Pour sortir de la crise systémique, une transformation sociale est nécessaire. Il s’agit de rompre avec la propriété privée des moyens de production, la concurrence, l’échange marchand, les modes d’intégration de la force de travail. Il s’agit donc de révolutionner les manières de produire, distribuer, partager et décider.
La contre-culture, créative mais enfermante
A l’opposé des projets réformistes se développe une contestation révolutionnaire du système, dont AL est partie prenante.
Cependant, une partie de cette contestation, plutôt que de chercher à lier les pratiques radicales minoritaires avec la contestation de masse, a tendance à se vivre en avant-garde dont le mode de vie et d’action constitueraient, en eux-mêmes, un programme. De ce point de vue, la lutte des classes et le combat syndical ne seraient que le moyen d’accéder à l’univers des marchandises et du confort bourgeois que l’on rejette. Elles ne constitueraient pas un levier révolutionnaire, mais renforceraient l’ordre établi et l’emprise de la société marchande sur la population.
Le processus révolutionnaire lui-même, avec ses exigences stratégiques, organisationnelles, pédagogiques, et la patience qu’il implique, tend à être dénigré du fait qu’il consisterait en un fantasme autorépressif, empêchant la révolte immédiate.
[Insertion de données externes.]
(* ===== verification/RepositoryPorts.v ===== *)
(** * RepositoryPorts: the contracts of the repositories

    [core/ports/repository.py], [llm_usage.py], [trajectory.py] and [webhook.py]:
    the abstract classes as records of operations, and
    the part of their documentation that callers rely on, the lifecycle of a task,
    as the class [TaskLifecycle].  The Postgres repositories of [Persistence] and
    [Reporting] are instances; that a task is settled once is proved for every
    repository that keeps the contract. *)

From S2P Require Import Prelude Domain Cursor Keyset GraphRuntime Gates Results Persistence PersistenceFacts LlmClients Reporting Webhooks.

(** ** The operations *)

Record TaskRepository (W : Type) : Type := mkTaskRepository {
  tr_upsert : Task -> M W unit;
  tr_get : string -> string -> M W (option Task);
  tr_list_by_state : string -> TaskState -> nat -> M W (list Task);
  tr_update_state : string -> string -> TaskState -> Z -> M W unit;
  tr_list_running_for_resume : nat -> M W (list Task);
  tr_list_awaiting_approval_older_than : Z -> nat -> M W (list Task);
  tr_set_awaiting_approval : string -> string -> Z -> M W unit;
  tr_transition_from_awaiting_approval : string -> string -> TaskState -> Z -> M W unit;
  tr_complete : string -> string -> TaskResult -> TaskState -> Z -> M W unit;
  tr_get_result : string -> string -> M W (option TaskResult);
  tr_list_by_session : string -> string -> nat -> M W (list Task)
}.
Arguments mkTaskRepository {W}. Arguments tr_set_awaiting_approval {W}.
Arguments tr_transition_from_awaiting_approval {W}. Arguments tr_complete {W}.
Arguments tr_get {W}. Arguments tr_get_result {W}.
(* ===== verification/Langfuse.v ===== *)
(** * Langfuse: the copy of a trajectory that leaves the platform

    [infra/observability/langfuse_exporter.py].  The client of the third party is
    a port: a trace id from a seed, an observation that is entered and left, an
    update and a flush, each of which may fail.  A [with] block leaves its
    observation on every way out.  The division of the cost is a parameter.  The
    allow-list of audit fields is a Python set; its order, which decides the order
    of the keys only, is that of the listing. *)

From S2P Require Import Prelude PyText Utf8 Domain Worker Configs.
Import Utf8.

Record LangfuseConfig : Type := mkLangfuseConfig {
  lf_host : string; lf_public_key : string; lf_secret_key : string
}.
(** [(source.get(k) or d)]. *)
Definition env_or (env : environ) (k d : string) : string :=
  match dget env k with Some v => if nonempty v then v else d | None => d end.
Definition langfuse_from_env (env : environ) : res (option LangfuseConfig) :=
  let public_key := py_strip (env_or env "LANGFUSE_PUBLIC_KEY" "") in
  let secret_key := py_strip (env_or env "LANGFUSE_SECRET_KEY" "") in
  if negb (nonempty public_key) && negb (nonempty secret_key) then Ok None
  else if negb (nonempty public_key) || negb (nonempty secret_key) then
    Err (LangfuseExporterError "both LANGFUSE_PUBLIC_KEY and LANGFUSE_SECRET_KEY must be set for Langfuse export")
  else Ok (Some (mkLangfuseConfig
         (OpenRouter.str_rstrip_char 47 (py_strip (env_or env "LANGFUSE_HOST" "https://cloud.langfuse.com")))
         public_key secret_key)).
Definition langfuse_require_from_env (env : environ) : res LangfuseConfig :=
  let? c := langfuse_from_env env in
  match c with
  | Some c => Ok c
  | None => Err (LangfuseExporterError "missing Langfuse config: set LANGFUSE_PUBLIC_KEY and LANGFUSE_SECRET_KEY")
  end.

(** ** Projections of a record *)

Definition drop_none (d : dict) : dict :=
  List.filter (fun kv => match kv.2 with JNull => false | _ => true end) d.
Definition string_or_none (v : json) : json :=
  match v with JStr s => if nonempty s then JStr s else JNull | _ => JNull end.
Definition int_or_none (v : json) : json := match v with JInt n => JInt n | _ => JNull end.
Definition str_field (item : dict) (k : string) : json := string_or_none (getd item k).
Definition int_field (item : dict) (k : string) : json := int_or_none (getd item k).
(** [a or b] of two such strings. *)
Definition or_none (a b : json) : json := match a with JNull => b | _ => a end.

(** [isinstance(raw, Sequence)] and the elements that are mappings. *)
Definition trajectory_items (trajectory : dict) : list dict :=
  match dget trajectory "items" with
  | Some (JList l) => omap as_dict l
  | _ => []
  end.

Definition scalar (v : json) : bool := match v with JList _ | JDict _ => false | _ => true end.
Definition AUDIT_FIELDS : list string :=
  ["tool_name"; "agent_step"; "duration_ms"; "output_bytes"; "error_excerpt"; "error_category";
   "error_message"; "gate_id"; "permission_outcome"].
Definition METADATA_FIELDS : list string := ["exit_code"; "permission_outcome"].
Definition ARGUMENT_FIELDS : list string := ["path"; "command"; "test_command"].
(** [value[:500]]. *)
Definition first_500 (s : string) : string := concat_str (take 500 (code_points s)).

Definition pick (keep : json -> option json) (prefix : string) (fields : list string) (from out : dict) : dict :=
  fold_left (fun out k => match keep (getd from k) with
                          | Some v => dset out (prefix +:+ k) v
                          | None => out
                          end) fields out.
Definition keep_scalar (v : json) : option json := if scalar v then Some v else None.
Definition keep_text (v : json) : option json := match v with JStr s => Some (JStr (first_500 s)) | _ => None end.
Definition safe_audit_payload (payload : dict) : dict :=
  let out := pick keep_scalar "" AUDIT_FIELDS payload [] in
  let out := match getd payload "metadata" with
             | JDict m => pick keep_scalar "metadata." METADATA_FIELDS m out
             | _ => out
             end in
  match getd payload "arguments" with
  | JDict a => pick keep_text "arg." ARGUMENT_FIELDS a out
  | _ => out
  end.

(** ** The observations *)

Section Exporter.
Context (usd_of_micros : Z -> json).

Definition usage_observation (item : dict) : dict :=
  let usage_details := drop_none
    [("input_tokens", int_field item "prompt_tokens"); ("output_tokens", int_field item "completion_tokens");
     ("total_tokens", int_field item "total_tokens")] in
  [("name", JStr (match str_field item "step_kind" with JStr k => "llm:" +:+ k | _ => "llm" end));
   ("as_type", JStr "generation");
   ("model", or_none (str_field item "model") (str_field item "requested_model"));
   ("input", str_field item "prompt_excerpt");
   ("usage_details", match usage_details with [] => JNull | d => JDict d end);
   ("cost_details", match int_field item "cost_usd_micros" with
                    | JInt n => JDict [("total", usd_of_micros n)]
                    | _ => JNull
                    end);
   ("metadata", JDict (drop_none
      [("kind", JStr "usage"); ("record_id", str_field item "record_id"); ("provider", str_field item "provider");
       ("requested_model", str_field item "requested_model"); ("status", str_field item "status");
       ("error_category", str_field item "error_category"); ("error_message", str_field item "error_message");
       ("prompt_id", str_field item "prompt_id"); ("prompt_version", getd item "prompt_version");
       ("step_kind", str_field item "step_kind"); ("occurred_at", str_field item "occurred_at");
       ("latency_ms", int_field item "latency_ms")]))].

Definition audit_observation (item : dict) : dict :=
  let action := match str_field item "action" with JStr a => a | _ => "audit" end in
  let payload := safe_audit_payload (match getd item "payload" with JDict p => p | _ => [] end) in
  [("name", JStr (match as_nonempty_str (getd payload "tool_name") with
                  | Some t => action +:+ ":" +:+ t
                  | None => action
                  end));
   ("as_type", JStr (if String.prefix "tool." action then "tool" else "span"));
   ("metadata", JDict (drop_none (dupdate
      [("kind", JStr "audit"); ("event_id", str_field item "event_id"); ("action", JStr action);
       ("occurred_at", str_field item "occurred_at")] payload)))].

Definition checkpoint_observation (item : dict) : dict :=
  let node_name := or_none (str_field item "node_name") (str_field item "current_node") in
  [("name", JStr ("checkpoint:" +:+ match node_name with JStr n => n | _ => "unknown" end));
   ("as_type", JStr "span");
   ("metadata", JDict (drop_none
      [("kind", JStr "checkpoint"); ("checkpoint_id", str_field item "checkpoint_id");
       ("sequence", int_field item "sequence"); ("node_name", node_name);
       ("awaiting_approval", getd item "awaiting_approval"); ("finished", getd item "finished");
       ("occurred_at", str_field item "occurred_at")]))].

(** What an item is exported as; other kinds are passed over. *)
Definition item_observation (item : dict) : option dict :=
  if is_str (getd item "kind") "usage" then Some (usage_observation item)
  else if is_str (getd item "kind") "audit" then Some (audit_observation item)
  else if is_str (getd item "kind") "checkpoint" then Some (checkpoint_observation item)
  else None.

Definition root_observation (task_id meta_trace_id trace_id : string) (task trajectory : dict) : dict :=
  [("trace_context", JDict [("trace_id", JStr trace_id)]);
   ("name", JStr ("meta-agent task " +:+ task_id)); ("as_type", JStr "span");
   ("input", JDict [("task_id", JStr task_id); ("task_type", getd task "task_type")]);
   ("metadata", JDict (drop_none
      [("source", JStr "meta-agent"); ("task_id", JStr task_id); ("meta_agent_trace_id", JStr meta_trace_id);
       ("tenant_id", str_field task "tenant_id"); ("task_type", str_field task "task_type");
       ("state", str_field task "state"); ("result_status", str_field task "result_status");
       ("failure_category", str_field task "failure_category"); ("failure_kind", str_field task "failure_kind");
       ("error_code", str_field task "error_code"); ("node_sequence", int_field task "node_sequence");
       ("permission_mode", str_field task "permission_mode"); ("budget_policy", str_field task "budget_policy");
       ("truncated", JBool (truthy (getd trajectory "truncated")))]))].

Record LangfuseClient (W : Type) : Type := mkLangfuseClient {
  lc_create_trace_id : string -> M W string;
  lc_enter : dict -> M W unit;
  lc_leave : M W unit;
  lc_update : dict -> M W unit;
  lc_flush : M W unit
}.
Arguments lc_create_trace_id {W}. Arguments lc_enter {W}. Arguments lc_leave {W}.
Arguments lc_update {W}. Arguments lc_flush {W}.

Context {W : Type} (client_factory : LangfuseConfig -> M W (LangfuseClient W)) (config : LangfuseConfig).

(** [with client.start_as_current_observation(...): body]. *)
Definition observed {A} (client : LangfuseClient W) (kwargs : dict) (body : M W A) : M W A :=
  lc_enter client kwargs ;;; try_finally body (lc_leave client).

Definition export_item (client : LangfuseClient W) (item : dict) (count : Z) : M W Z :=
  match item_observation item with
  | None => ret count
  | Some kwargs => observed client kwargs (ret tt) ;;; ret (count + 1)
  end.

Definition export_task (task_id : string) (task : dict) (trajectory : json) : M W (string * Z) :=
  client <- client_factory config ;;
  let trajectory := match trajectory with JDict d => d | _ => [] end in
  let meta_trace_id := match str_field task "trace_id" with JStr s => s | _ => task_id end in
  trace_id <- lc_create_trace_id client meta_trace_id ;;
  count <- observed client (root_observation task_id meta_trace_id trace_id task trajectory)
    (n <- for_each (trajectory_items trajectory) 1 (export_item client) ;;
     lc_update client [("output", JDict [("observations", JInt n); ("truncated", getd trajectory "truncated")])] ;;;
     ret n) ;;
  lc_flush client ;;;
  ret (trace_id, count).
End Exporter.

(** ** What leaves, and what does not *)

Lemma pick_same keep prefix fields : forall from from' out,
  Forall (fun k => keep (getd from k) = keep (getd from' k)) fields ->
  pick keep prefix fields from out = pick keep prefix fields from' out.
Proof.
  induction fields as [|k fields IH]; intros from from' out Hk; [done|].
  inversion_clear Hk as [|? ? H1 H2]. unfold pick in *. simpl. rewrite H1. by apply IH.
Qed.

(** Two sub-dictionaries that agree on the fields that are read. *)
Definition same_sub (keep : json -> option json) (fields : list string) (v v' : json) : Prop :=
  match v, v' with
  | JDict d, JDict d' => Forall (fun k => keep (getd d k) = keep (getd d' k)) fields
  | JDict _, _ | _, JDict _ => False
  | _, _ => True
  end.
Definition same_public (p p' : dict) : Prop :=
  Forall (fun k => keep_scalar (getd p k) = keep_scalar (getd p' k)) AUDIT_FIELDS /\
  same_sub keep_scalar METADATA_FIELDS (getd p "metadata") (getd p' "metadata") /\
  same_sub keep_text ARGUMENT_FIELDS (getd p "arguments") (getd p' "arguments").

(** The payload of an audit event reaches the exporter's client through the
    allow-list alone: payloads that agree on it, and on the first 500 characters
    of the three arguments, are exported alike, whatever else they hold. *)
Theorem audit_export_allow_listed p p' : same_public p p' -> safe_audit_payload p = safe_audit_payload p'.
Proof.
  intros (H1 & H2 & H3). unfold safe_audit_payload. rewrite (pick_same _ _ _ p p' [] H1).
  set (out := pick keep_scalar "" AUDIT_FIELDS p' []).
  assert (match getd p "metadata" with JDict m => pick keep_scalar "metadata." METADATA_FIELDS m out | _ => out end =
          match getd p' "metadata" with JDict m => pick keep_scalar "metadata." METADATA_FIELDS m out | _ => out end) as ->.
  { destruct (getd p "metadata"), (getd p' "metadata"); simpl in H2; try done. by apply pick_same. }
  destruct (getd p "arguments"), (getd p' "arguments"); simpl in H3; try done. by apply pick_same.
Qed.

(** A client that records what it is told. *)
Inductive LfEvent : Type :=
  | Entered (kwargs : dict)
  | Left
  | Updated (kwargs : dict)
  | Flushed.
Definition recorder (id_of : string -> string) : LangfuseClient (list LfEvent) :=
  let say e : M (list LfEvent) unit := fun w => (Ok tt, w ++ [e]) in
  mkLangfuseClient _ (fun seed w => (Ok (id_of seed), w)) (fun k => say (Entered k)) (say Left)
    (fun k => say (Updated k)) (say Flushed).

Definition exported_items (usd_of_micros : Z -> json) (items : list dict) : list dict :=
  omap (item_observation usd_of_micros) items.

Lemma export_items_recorded usd id_of items : forall n w,
  for_each items n (export_item usd (recorder id_of)) w =
  (Ok (n + Z.of_nat (length (exported_items usd items))),
   w ++ concat (map (fun k => [Entered k; Left]) (exported_items usd items))).
Proof.
  induction items as [|item items IH]; intros n w; cbn [for_each].
  - unfold ret. rewrite app_nil_r. simpl. do 2 f_equal. lia.
  - unfold exported_items in *. unfold bind, export_item at 1.
    change (omap (item_observation usd) (item :: items)) with
      (match item_observation usd item with Some y => y :: omap (item_observation usd) items
       | None => omap (item_observation usd) items end).
    destruct (item_observation usd item) as [k|].
    + cbn -[for_each item_observation Z.add]. rewrite IH. simpl. rewrite <- !app_assoc. do 2 f_equal. lia.
    + cbn -[for_each item_observation]. by rewrite IH.
Qed.

(** An export whose client does not fail sends the root observation, then one
    closed observation per usage, audit and checkpoint item in the order of the
    trajectory, then the totals, and reports their number. *)
Theorem export_task_recorded usd id_of config task_id task trajectory w :
  let seed := match str_field task "trace_id" with JStr s => s | _ => task_id end in
  let obs := exported_items usd (trajectory_items trajectory) in
  let n := 1 + Z.of_nat (length obs) in
  export_task usd (fun _ => ret (recorder id_of)) config task_id task (JDict trajectory) w =
  (Ok (id_of seed, n),
   w ++ [Entered (root_observation task_id seed (id_of seed) task trajectory)]
     ++ concat (map (fun k => [Entered k; Left]) obs)
     ++ [Updated [("output", JDict [("observations", JInt n); ("truncated", getd trajectory "truncated")])];
         Left; Flushed]).
Proof.
  intros seed obs n. unfold export_task, observed. unfold bind at 1, ret at 1. unfold bind at 1.
  cbn [lc_create_trace_id recorder]. fold seed. unfold bind at 1. unfold bind at 1.
  cbn [lc_enter recorder]. unfold try_finally, bind at 1.
  rewrite (export_items_recorded usd id_of (trajectory_items trajectory) 1).
  cbn [lc_update lc_leave lc_flush recorder]. unfold bind, ret. subst obs n. by rewrite <- !app_assoc.
Qed.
A la révolution, perspective trop lointaine, est donc opposée une conception émeutière de la révolte « tout de suite, ici et maintenant ».
Certes, la contestation révolutionnaire peut s’accompagner d’une contre-culture, créatrice et vectrice de cohésion… mais il faut aussi mesurer tout ce que cela peut avoir d’enfermant, si cette contre-culture est incomprise plus grand nombre. On doit garder l’ambition de mener des luttes majoritaires, condition sine qua non d’une véritable révolution sociale, et se garder de verser dans une forme d’autosatisfaction élitiste, ou des postures d’avant-garde anarcho-blanquiste. Si on se laisse isoler du grand nombre, c’est pain bénit pour le pouvoir en quête de figures de l’ennemi intérieur et de boucs émissaires.
L’enjeu pour les révolutionnaires, dans une période qui ne l’est pas, c’est à la fois de faire partager une critique du système capitaliste, et de constuire les contre-pouvoirs larges qui permettront de préparer son abolition.
Flo (AL Marne)
[1] « La loi travail, ultime stade de la crise capitaliste », Alternative libertaire, juin 2016.